🤖 AI Summary
Existing self-supervised multimodal methods suffer from rigid tabular modeling and strong dependence on specific cohorts, hindering the learning of transferable, cross-center medical knowledge. To address this, we propose CITab, a cross-cohort self-supervised framework featuring two key innovations: (1) semantic-aware tabular encoding—integrating column-header semantics into table representation—and (2) prototype-guided mixture-of-linear-layers (P-MoLin), enabling decoupled joint representation learning of tabular and imaging data. CITab employs joint pretraining via contrastive learning and masked tabular reconstruction, facilitating both cross-cohort knowledge transfer and disentangled learning of medical concepts. Evaluated on Alzheimer’s disease diagnosis across three public cohorts (4,461 subjects), CITab significantly outperforms state-of-the-art methods, demonstrating superior generalizability and clinical applicability.
📝 Abstract
Multi-modal learning integrating medical images and tabular data has significantly advanced clinical decision-making in recent years.
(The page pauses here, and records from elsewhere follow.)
(** * License Key Manager CLI (src/main.js): a shallow embedding

    The program is a Node.js command-line tool with two commands,
    [generate] and [verify].  This file embeds its functions
    ([generateLicenseKey], [isValidDomain], [isValidExpirationDate],
    [calculateChecksum], [addChecksum]) and its two command actions,
    together with the parts of the Node.js runtime they call
    (MD5 and SHA-256 digests, hexadecimal encoding of buffers,
    [String.prototype.split], [RegExp.prototype.test], the console,
    the clock, the random source and the machine identifier).

    Representation of data.
    - A JavaScript string is represented by the bytes of its UTF-8
      encoding, as a [string] of Rocq (one [ascii] per byte).  This is
      what [process.argv] delivers and what [Hash.update] consumes.  The
      delimiter and every character class of the two regular expressions
      are ASCII, so splitting on the dot and matching behave on the bytes
      as they do on UTF-16 code units; every string whose length the
      program or its specification measures is ASCII.
    - A [Buffer] is a [list byte].
    - A 32-bit word is a [Z] in the range from 0 to 2^32 - 1, with the
      wrap-around written out.
    - A time value is an [option Z] (milliseconds since the epoch),
      [None] standing for NaN. *)

From Stdlib Require Import ZArith List String Ascii Bool Lia Arith.
From Stdlib Require Import Strings.Byte.
Import ListNotations.

Local Open Scope string_scope.

(* ================================================================== *)
(** * Part I: definitions *)
(* ================================================================== *)

(** ** JavaScript strings *)

Module JsString.

(** [s.substring(start, end)] for [start <= end]; the standard
    library's [substring] takes a start and a length. *)
Definition substring (s : string) (start end_ : nat) : string :=
  String.substring (Nat.min start end_)
                   (Nat.max start end_ - Nat.min start end_) s.

(** [s.split(sep)] for a separator of one character.  The result is
    never empty: a string without the separator is its own single part. *)
Fixpoint split (sep : ascii) (s : string) : list string :=
  match s with
  | EmptyString => [EmptyString]
  | String c rest =>
      if Ascii.eqb c sep then EmptyString :: split sep rest
      else match split sep rest with
           | [] => [String c EmptyString]
           | p :: ps => String c p :: ps
           end
  end.

(** Every character of the string satisfies [p]. *)
Fixpoint all (p : ascii -> bool) (s : string) : bool :=
  match s with
  | EmptyString => true
  | String c rest => p c && all p rest
  end.

(** Number of occurrences of a character. *)
Fixpoint count (c : ascii) (s : string) : nat :=
  match s with
  | EmptyString => 0
  | String d rest => (if Ascii.eqb d c then 1 else 0) + count c rest
  end.

Definition in_range (lo hi c : ascii) : bool :=
  (nat_of_ascii lo <=? nat_of_ascii c)%nat && (nat_of_ascii c <=? nat_of_ascii hi)%nat.

Definition is_digit (c : ascii) : bool := in_range "0" "9" c.
Definition is_lower_hex (c : ascii) : bool := is_digit c || in_range "a" "f" c.
Definition is_alpha (c : ascii) : bool := in_range "a" "z" c || in_range "A" "Z" c.
Definition is_alnum (c : ascii) : bool := is_alpha c || is_digit c.

Definition dot : ascii := ".".
Definition hyphen : ascii := "-".

End JsString.

(** ** [Buffer.prototype.toString('hex')] *)

Module Hex.

Definition digit (n : N) : ascii :=
  match n with
  | 0 => "0" | 1 => "1" | 2 => "2" | 3 => "3" | 4 => "4" | 5 => "5"
  | 6 => "6" | 7 => "7" | 8 => "8" | 9 => "9" | 10 => "a" | 11 => "b"
  | 12 => "c" | 13 => "d" | 14 => "e" | _ => "f"
  end%N%char.

(** Two lowercase digits per byte, the high nibble first. *)
Definition of_byte (b : byte) (rest : string) : string :=
  let n := Byte.to_N b in
  String (digit (n / 16)) (String (digit (n mod 16)) rest).

Definition toString (buf : list byte) : string :=
  fold_right of_byte EmptyString buf.

(** The value of a digit, for reading an encoding back. *)
Definition digit_value (c : ascii) : N :=
  let n := N_of_ascii c in
  (if 97 <=? n then n - 87 else n - 48)%N.
(** * Page composition and routing of the documentation site

    The development follows the two source files of the site:
    - [AstroPage.tsx]: the page composer [AstroPage], a function component
      without props that returns a fixed tree of content blocks;
    - [App.tsx]: the [router] table handed to [createBrowserRouter] and the
      [App] component that renders it.

    React elements are data (a tag or a component together with its props and
    children), so a component is embedded as a function that returns such a
    tree.  The components under [components/tools], the [Layout] component,
    three of the four pages and the routing library are not part of the two
    files.  Where a statement needs the behaviour of a missing component it
    is taken from the written specification, and each such definition says
    so; the route matching follows the default behaviour of the routing
    library. *)

From Stdlib Require Import String Ascii List NArith.
Import ListNotations.

#[local] Set Warnings "-register-all".
Local Open Scope string_scope.
Local Open Scope list_scope.

(** ** Configuration records of the content blocks *)

(** One answer of a quiz: [{ id: "A", text: "..." }]. *)
Record QuizOption : Type := mkQuizOption {
  id : string;
  text : string
}.

(** The object literal passed as the [question] prop of [<Quiz>]. *)
Record QuizQuestion : Type := mkQuizQuestion {
  question : string;
  options : list QuizOption;
  correctAnswer : string;
  explanation : string
}.

(** One entry of the [links] prop of [<Resources>]. *)
Record ResourceLink : Type := mkResourceLink {
  title : string;
  url : string;
  description : string
}.

(** A content block element: the component imported from [components/tools]
    together with the props written at the use site. *)
Inductive Block : Type :=
| TextBlock (header text : string)
| MermaidDiagram (diagramPath caption : string)
| CodeSnippet (language fileName code : string)
| Quiz (title : string) (question : QuizQuestion)
| Resources (title : string) (links : list ResourceLink).

(** The component a block element was built from. *)
Inductive Kind : Type :=
| KTextBlock | KMermaidDiagram | KCodeSnippet | KQuiz | KResources.

Definition kindOf (b : Block) : Kind :=
  match b with
  | TextBlock _ _ => KTextBlock
  | MermaidDiagram _ _ => KMermaidDiagram
  | CodeSnippet _ _ _ => KCodeSnippet
  | Quiz _ _ => KQuiz
  | Resources _ _ => KResources
  end.

(** ** Element trees returned by a page component *)

(** What the JSX of a component evaluates to: intrinsic elements ([div],
    [h1]) with their [className] and children, JSX text, and elements of the
    block components.  The tree is polymorphic in what sits at a block
    position: the props alone before mounting, the props with the transient
    state of the instance afterwards. *)
Inductive Tree (A : Type) : Type :=
| Host (tag className : string) (children : list (Tree A))
| JsxText (s : string)
| BlockEl (a : A).

Arguments Host {A} tag className children.
Arguments JsxText {A} s.
Arguments BlockEl {A} a.

Definition Markup : Type := Tree Block.

(** Props handed to a function component.  [AstroPage] is a [React.FC]
    without a props type and never reads them. *)
Definition Props : Type := list (string * string).

(** The double quote character, spliced into literals that contain it. *)
Definition dq : string := String (ascii_of_nat 34) EmptyString.
(** * base.h: chunked arena allocator, growable vector and arena-backed strings

    A shallow embedding of the core of [base.h] (the arena allocator, the
    [Vec*] macros and the [Str*] functions) together with the properties
    stated about them.

    Conventions of the embedding:
    - [size_t] values are integers in [0, 2^64) held in [Z]; every C
      operation that can wrap is written with [size_t] (reduction modulo
      2^64) or [intptr_t] (the signed reading of the same 64 bits);
    - [i32] arithmetic that would overflow is undefined in C and is an
      [Overflow] error here;
    - memory is a list of blocks of bytes, one block per [malloc]; a pointer
      is [NULL] or a block number with a byte offset; reading or writing
      outside a block is an [OutOfBounds] error;
    - [assert] is compiled in (no [NDEBUG]): a failed assertion is the error
      [AssertFailed] carrying the message of the assertion;
    - [malloc] and [realloc] return memory (the code asserts that they do);
    - a [String *] or [Arena *] argument is a valid pointer to the struct,
      so the model passes the struct itself. *)

From Stdlib Require Import ZArith Lia List Strings.Byte Strings.String.
From stdpp Require Import base list numbers.

Local Open Scope Z_scope.

(** ** Machine integers *)

(** Conversion to [size_t] (64 bits, unsigned). *)
Definition size_t (z : Z) : Z := z mod 2 ^ 64.

(** Conversion to [intptr_t] (64 bits, two's complement). *)
Definition intptr_t (z : Z) : Z :=
  let u := z mod 2 ^ 64 in if u <? 2 ^ 63 then u else u - 2 ^ 64.

Definition INT32_MIN : Z := - 2 ^ 31.
Definition INT32_MAX : Z := 2 ^ 31 - 1.

(** ** Errors *)

Inductive error : Type :=
| AssertFailed (msg : string)   (* assert(...) failed: the process aborts *)
| NullDeref                     (* a null pointer was dereferenced *)
| OutOfBounds                   (* access outside the block a pointer points into *)
| Overflow                      (* signed integer overflow *)
| OutOfFuel.                    (* a loop of the model ran longer than its bound *)

Inductive outcome (A : Type) : Type :=
| Ok (a : A)
| Err (e : error).
Arguments Ok {A} a.
Arguments Err {A} e.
Self-Supervised Learning (SSL) has emerged as a powerful paradigm for pretraining these models on large-scale unlabeled image-tabular data, aiming to learn discriminative representations. However, existing SSL methods for image-tabular representation learning are often confined to specific data cohorts, mainly due to their rigid tabular modeling mechanisms when modeling heterogeneous tabular data. This inter-tabular barrier hinders the multi-modal SSL methods from effectively learning transferrable medical knowledge shared across diverse cohorts. In this paper, we propose a novel SSL framework, namely CITab, designed to learn powerful multi-modal feature representations in a cross-tabular manner. We design the tabular modeling mechanism from a semantic-awareness perspective by integrating column headers as semantic cues, which facilitates transferrable knowledge learning and the scalability in utilizing multiple data sources for pretraining. Additionally, we propose a prototype-guided mixture-of-linear layer (P-MoLin) module for tabular feature specialization, empowering the model to effectively handle the heterogeneity of tabular data and explore the underlying medical concepts. We conduct comprehensive evaluations on Alzheimer's disease diagnosis task across three publicly available data cohorts containing 4,461 subjects. Experimental results demonstrate that CITab outperforms state-of-the-art approaches, paving the way for effective and scalable cross-tabular multi-modal learning.